Lemma Finish_configuration_error_witness :
  Finish_coverprofile (Sim.linux ["t"; "-test.coverprofile=c.out"] [])
                      (WriteCoverage "override.out" Sim.handle)
  = "override.out" /\
  Finish_coverprofile (Sim.linux ["t"; "-test.coverprofile=c.out"] []) Sim.handle
  = "c.out" /\
  result_of (run (Sim.os Sim.fine) (Finish (Sim.linux ["t"] ["HOME=/root"]) Sim.handle) 0)
  = Some ConfigurationError /\
  (exists gotool,
      commands_run
        (trace_of (run (Sim.os Sim.fine)
                     (Finish (Sim.linux ["t"; "-test.coverprofile=c.out"] [])
                             (WriteCoverage "override.out" Sim.handle)) 0))
      = [exec_Command gotool
           ["tool"; "covdata"; "textfmt"; "-i"; "/tmp/gotestexe1/.coverage";
            "-o"; "override.out"]]) /\
  (exists gotool,
      commands_run
        (trace_of (run (Sim.os Sim.fine)
                     (Finish (Sim.linux ["t"; "-test.coverprofile=c.out"] [])
                             Sim.handle) 0))
      = [exec_Command gotool
           ["tool"; "covdata"; "textfmt"; "-i"; "/tmp/gotestexe1/.coverage";
            "-o"; "c.out"]]) /\
  commands_run
    (trace_of (run (Sim.os Sim.fine)
                 (Finish (Sim.linux ["t"] ["GOCOVERDIR=/cov"]) Sim.handle) 0))
  = [].
Proof.
  split; [| split; [| split; [| split; [| split]]]].
  - apply (proj1 (proj2 (Finish_configuration_error (Sim.os Sim.fine)
             (Sim.linux ["t"; "-test.coverprofile=c.out"] [])
             (WriteCoverage "override.out" Sim.handle) 0))).
    simpl. discriminate.
  - apply (proj1 (proj2 (proj2 (Finish_configuration_error (Sim.os Sim.fine)
             (Sim.linux ["t"; "-test.coverprofile=c.out"] []) Sim.handle 0)))).
    reflexivity.
  - apply (proj1 (Finish_configuration_error (Sim.os Sim.fine)
             (Sim.linux ["t"] ["HOME=/root"]) Sim.handle 0)).
    repeat split.
  - destruct (Finish_configuration_error (Sim.os Sim.fine)
                (Sim.linux ["t"; "-test.coverprofile=c.out"] [])
                (WriteCoverage "override.out" Sim.handle) 0)
      as (_ & _ & _ & _ & _ & W & _).
    apply (proj2 (W ltac:(simpl; discriminate))). reflexivity.
  - destruct (Finish_configuration_error (Sim.os Sim.fine)
                (Sim.linux ["t"; "-test.coverprofile=c.out"] []) Sim.handle 0)
      as (_ & _ & _ & _ & _ & _ & W & _).
    apply (proj2 (W eq_refl ltac:(vm_compute; discriminate))). reflexivity.
  - destruct (Finish_configuration_error (Sim.os Sim.fine)
                (Sim.linux ["t"] ["GOCOVERDIR=/cov"]) Sim.handle 0)
      as (_ & _ & _ & _ & _ & _ & _ & W).
    apply W; reflexivity.
Defined.

(** X11. The three operations fit together. On a handle that [Build]
    returned, every [Command] tells the executable to write its coverage
    into the directory [Build] made, and, without debug options, runs the
    file [Build] had the go tool write; and every [Finish] merges from
    that directory, lists that directory and removes the temporary
    directory [Build] was given, and nothing else. *)
Theorem Build_then_Command_then_Finish (os : OS) (p : Proc) (exeName : string)
        (opts : list Option) (s : os_state os) (b : Exe) :
  let r := run os (Build p exeName opts) s in
  result_of r = (Some b, None) ->
  exists dir cov gotool : string,
    tempdirs_made (trace_of r) = [dir] /\
    dirs_asked (trace_of r) = [(cov, 448%N)] /\
    commands_run (trace_of r) = [exec_Command gotool (Build_args b)] /\
    (exists pre post,
        Build_args b = (pre ++ ["-o"; Path b] ++ post)%list) /\
    (forall args, In ("GOCOVERDIR=" ++ cov) (cmd_Env (Command p b args))) /\
    (forall args, delveOpts b = [] -> cmd_Path (Command p b args) = Path b) /\
    (forall (os' : OS) (s' : os_state os'),
        let t' := trace_of (run os' (Finish p b) s') in
        trees_removed t' = [dir] /\
        (listings_asked t' = [] \/ listings_asked t' = [cov]) /\
        (commands_run t' = [] \/
         exists gotool',
           commands_run t'
           = [exec_Command gotool'
                ["tool"; "covdata"; "textfmt"; "-i"; cov;
                 "-o"; Finish_coverprofile p b]])).
Proof.
  cbv zeta. intros H.
  assert (F : forall (os' : OS) (s' : os_state os'),
             let t' := trace_of (run os' (Finish p b) s') in
             trees_removed t' = [binDir b] /\
             (listings_asked t' = [] \/ listings_asked t' = [CoverageDir b]) /\
             (commands_run t' = [] \/
              exists gotool',
                commands_run t'
                = [exec_Command gotool'
                     ["tool"; "covdata"; "textfmt"; "-i"; CoverageDir b;
                      "-o"; Finish_coverprofile p b]])).
  { intros os' s'. cbv zeta.
    destruct (Finish_reads_the_handle os' p b s') as (F1 & F2 & F3). auto. }
  assert (E : forall args,
             In ("GOCOVERDIR=" ++ CoverageDir b) (cmd_Env (Command p b args))).
  { intros args. unfold Command. cbn [cmd_Env set_Env].
    apply in_or_app. right. left. reflexivity. }
  assert (D : forall args, delveOpts b = [] -> cmd_Path (Command p b args) = Path b).
  { intros args N. unfold Command. rewrite N. reflexivity. }
  assert (A : exists pre post,
             Build_args b = (pre ++ ["-o"; Path b] ++ post)%list).
  { unfold Build_args.
    destruct (negb (String.eqb (buildPkg b) "")).
    - exists ("build" :: extraArgs b ++ ["-cover"])%list, [buildPkg b].
      cbn. rewrite <- !app_assoc. reflexivity.
    - exists ("build" :: extraArgs b ++ ["-cover"])%list, [].
      cbn. rewrite <- !app_assoc. reflexivity. }
  revert H F E D A.
  unfold Build, goTool, result_of, trace_of. cbn [run bind call].
  run_through; cbn [fst snd]; intros H; try discriminate H.
  inversion H. subst b. cbn [binDir CoverageDir set_Path set_CoverageDir set_binDir].
  intros F E D A. do 3 eexists.
  split; [reflexivity |]. split; [reflexivity |]. split; [reflexivity |].
  split; [exact A |]. split; [exact E |]. split; [exact D | exact F].
Qed.

Lemma Build_then_Command_then_Finish_witness :
  exists dir cov : string,
    forall args,
      In ("GOCOVERDIR=" ++ cov)
         (cmd_Env (Command (Sim.linux [] []) Sim.handle args)) /\
      trees_removed
        (trace_of (run (Sim.os Sim.fine) (Finish (Sim.linux [] []) Sim.handle) 0))
      = [dir].
Proof.
  destruct (Build_then_Command_then_Finish (Sim.os Sim.fine) (Sim.linux [] [])
              "add" [] 0 (b := Sim.handle) eq_refl)
    as (dir & cov & gotool & _ & _ & _ & _ & E & _ & F).
  exists dir, cov. intros args. split; [apply E |].
  apply (F (Sim.os Sim.fine) 0).
Defined.

(** ** Options *)

Lemma last_snoc (A : Type) (l : list A) (x d : A) : List.last (l ++ [x]) d = x.
Proof.
  induction l as [| a l IH]; [reflexivity |].
  cbn [app]. destruct (l ++ [x])%list eqn:E.
  - destruct l; discriminate E.
  - cbn [List.last]. exact IH.
Qed.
──────
Including any blank lines, repeat the data exactly.

Result of this task:
Lemma Finish_configuration_error_witness :
  Finish_coverprofile (Sim.linux ["t"; "-test.coverprofile=c.out"] [])
                      (WriteCoverage "override.out" Sim.handle)
  = "override.out" /\
  Finish_coverprofile (Sim.linux ["t"; "-test.coverprofile=c.out"] []) Sim.handle
  = "c.out" /\
  result_of (run (Sim.os Sim.fine) (Finish (Sim.linux ["t"] ["HOME=/root"]) Sim.handle) 0)
  = Some ConfigurationError /\
  (exists gotool,
      commands_run
        (trace_of (run (Sim.os Sim.fine)
                     (Finish (Sim.linux ["t"; "-test.coverprofile=c.out"] [])
                             (WriteCoverage "override.out" Sim.handle)) 0))
      = [exec_Command gotool
           ["tool"; "covdata"; "textfmt"; "-i"; "/tmp/gotestexe1/.coverage";
            "-o"; "override.out"]]) /\
  (exists gotool,
      commands_run
        (trace_of (run (Sim.os Sim.fine)
                     (Finish (Sim.linux ["t"; "-test.coverprofile=c.out"] [])
                             Sim.handle) 0))
      = [exec_Command gotool
           ["tool"; "covdata"; "textfmt"; "-i"; "/tmp/gotestexe1/.coverage";
            "-o"; "c.out"]]) /\
  commands_run
    (trace_of (run (Sim.os Sim.fine)
                 (Finish (Sim.linux ["t"] ["GOCOVERDIR=/cov"]) Sim.handle) 0))
  = [].
Proof.
  split; [| split; [| split; [| split; [| split]]]].
  - apply (proj1 (proj2 (Finish_configuration_error (Sim.os Sim.fine)
             (Sim.linux ["t"; "-test.coverprofile=c.out"] [])
             (WriteCoverage "override.out" Sim.handle) 0))).
    simpl. discriminate.
  - apply (proj1 (proj2 (proj2 (Finish_configuration_error (Sim.os Sim.fine)
             (Sim.linux ["t"; "-test.coverprofile=c.out"] []) Sim.handle 0)))).
    reflexivity.
  - apply (proj1 (Finish_configuration_error (Sim.os Sim.fine)
             (Sim.linux ["t"] ["HOME=/root"]) Sim.handle 0)).
    repeat split.
  - destruct (Finish_configuration_error (Sim.os Sim.fine)
                (Sim.linux ["t"; "-test.coverprofile=c.out"] [])
                (WriteCoverage "override.out" Sim.handle) 0)
      as (_ & _ & _ & _ & _ & W & _).
    apply (proj2 (W ltac:(simpl; discriminate))). reflexivity.
  - destruct (Finish_configuration_error (Sim.os Sim.fine)
                (Sim.linux ["t"; "-test.coverprofile=c.out"] []) Sim.handle 0)
      as (_ & _ & _ & _ & _ & _ & W & _).
    apply (proj2 (W eq_refl ltac:(vm_compute; discriminate))). reflexivity.
  - destruct (Finish_configuration_error (Sim.os Sim.fine)
                (Sim.linux ["t"] ["GOCOVERDIR=/cov"]) Sim.handle 0)
      as (_ & _ & _ & _ & _ & _ & _ & W).
    apply W; reflexivity.
Defined.

(** X11. The three operations fit together. On a handle that [Build]
    returned, every [Command] tells the executable to write its coverage
    into the directory [Build] made, and, without debug options, runs the
    file [Build] had the go tool write; and every [Finish] merges from
    that directory, lists that directory and removes the temporary
    directory [Build] was given, and nothing else. *)
Theorem Build_then_Command_then_Finish (os : OS) (p : Proc) (exeName : string)
        (opts : list Option) (s : os_state os) (b : Exe) :
  let r := run os (Build p exeName opts) s in
  result_of r = (Some b, None) ->
  exists dir cov gotool : string,
    tempdirs_made (trace_of r) = [dir] /\
    dirs_asked (trace_of r) = [(cov, 448%N)] /\
    commands_run (trace_of r) = [exec_Command gotool (Build_args b)] /\
    (exists pre post,
        Build_args b = (pre ++ ["-o"; Path b] ++ post)%list) /\
    (forall args, In ("GOCOVERDIR=" ++ cov) (cmd_Env (Command p b args))) /\
    (forall args, delveOpts b = [] -> cmd_Path (Command p b args) = Path b) /\
    (forall (os' : OS) (s' : os_state os'),
        let t' := trace_of (run os' (Finish p b) s') in
        trees_removed t' = [dir] /\
        (listings_asked t' = [] \/ listings_asked t' = [cov]) /\
        (commands_run t' = [] \/
         exists gotool',
           commands_run t'
           = [exec_Command gotool'
                ["tool"; "covdata"; "textfmt"; "-i"; cov;
                 "-o"; Finish_coverprofile p b]])).
Proof.
  cbv zeta. intros H.
  assert (F : forall (os' : OS) (s' : os_state os'),
             let t' := trace_of (run os' (Finish p b) s') in
             trees_removed t' = [binDir b] /\
             (listings_asked t' = [] \/ listings_asked t' = [CoverageDir b]) /\
             (commands_run t' = [] \/
              exists gotool',
                commands_run t'
                = [exec_Command gotool'
                     ["tool"; "covdata"; "textfmt"; "-i"; CoverageDir b;
                      "-o"; Finish_coverprofile p b]])).
  { intros os' s'. cbv zeta.
    destruct (Finish_reads_the_handle os' p b s') as (F1 & F2 & F3). auto. }
  assert (E : forall args,
             In ("GOCOVERDIR=" ++ CoverageDir b) (cmd_Env (Command p b args))).
  { intros args. unfold Command. cbn [cmd_Env set_Env].
    apply in_or_app. right. left. reflexivity. }
  assert (D : forall args, delveOpts b = [] -> cmd_Path (Command p b args) = Path b).
  { intros args N. unfold Command. rewrite N. reflexivity. }
  assert (A : exists pre post,
             Build_args b = (pre ++ ["-o"; Path b] ++ post)%list).
  { unfold Build_args.
    destruct (negb (String.eqb (buildPkg b) "")).
    - exists ("build" :: extraArgs b ++ ["-cover"])%list, [buildPkg b].
      cbn. rewrite <- !app_assoc. reflexivity.
    - exists ("build" :: extraArgs b ++ ["-cover"])%list, [].
      cbn. rewrite <- !app_assoc. reflexivity. }
  revert H F E D A.
  unfold Build, goTool, result_of, trace_of. cbn [run bind call].
  run_through; cbn [fst snd]; intros H; try discriminate H.
  inversion H. subst b. cbn [binDir CoverageDir set_Path set_CoverageDir set_binDir].
  intros F E D A. do 3 eexists.
  split; [reflexivity |]. split; [reflexivity |]. split; [reflexivity |].
  split; [exact A |]. split; [exact E |]. split; [exact D | exact F].
Qed.

Lemma Build_then_Command_then_Finish_witness :
  exists dir cov : string,
    forall args,
      In ("GOCOVERDIR=" ++ cov)
         (cmd_Env (Command (Sim.linux [] []) Sim.handle args)) /\
      trees_removed
        (trace_of (run (Sim.os Sim.fine) (Finish (Sim.linux [] []) Sim.handle) 0))
      = [dir].
Proof.
  destruct (Build_then_Command_then_Finish (Sim.os Sim.fine) (Sim.linux [] [])
              "add" [] 0 (b := Sim.handle) eq_refl)
    as (dir & cov & gotool & _ & _ & _ & _ & E & _ & F).
  exists dir, cov. intros args. split; [apply E |].
  apply (F (Sim.os Sim.fine) 0).
Defined.

(** ** Options *)

Lemma last_snoc (A : Type) (l : list A) (x d : A) : List.last (l ++ [x]) d = x.
Proof.
  induction l as [| a l IH]; [reflexivity |].
  cbn [app]. destruct (l ++ [x])%list eqn:E.
  - destruct l; discriminate E.
  - cbn [List.last]. exact IH.
Qed.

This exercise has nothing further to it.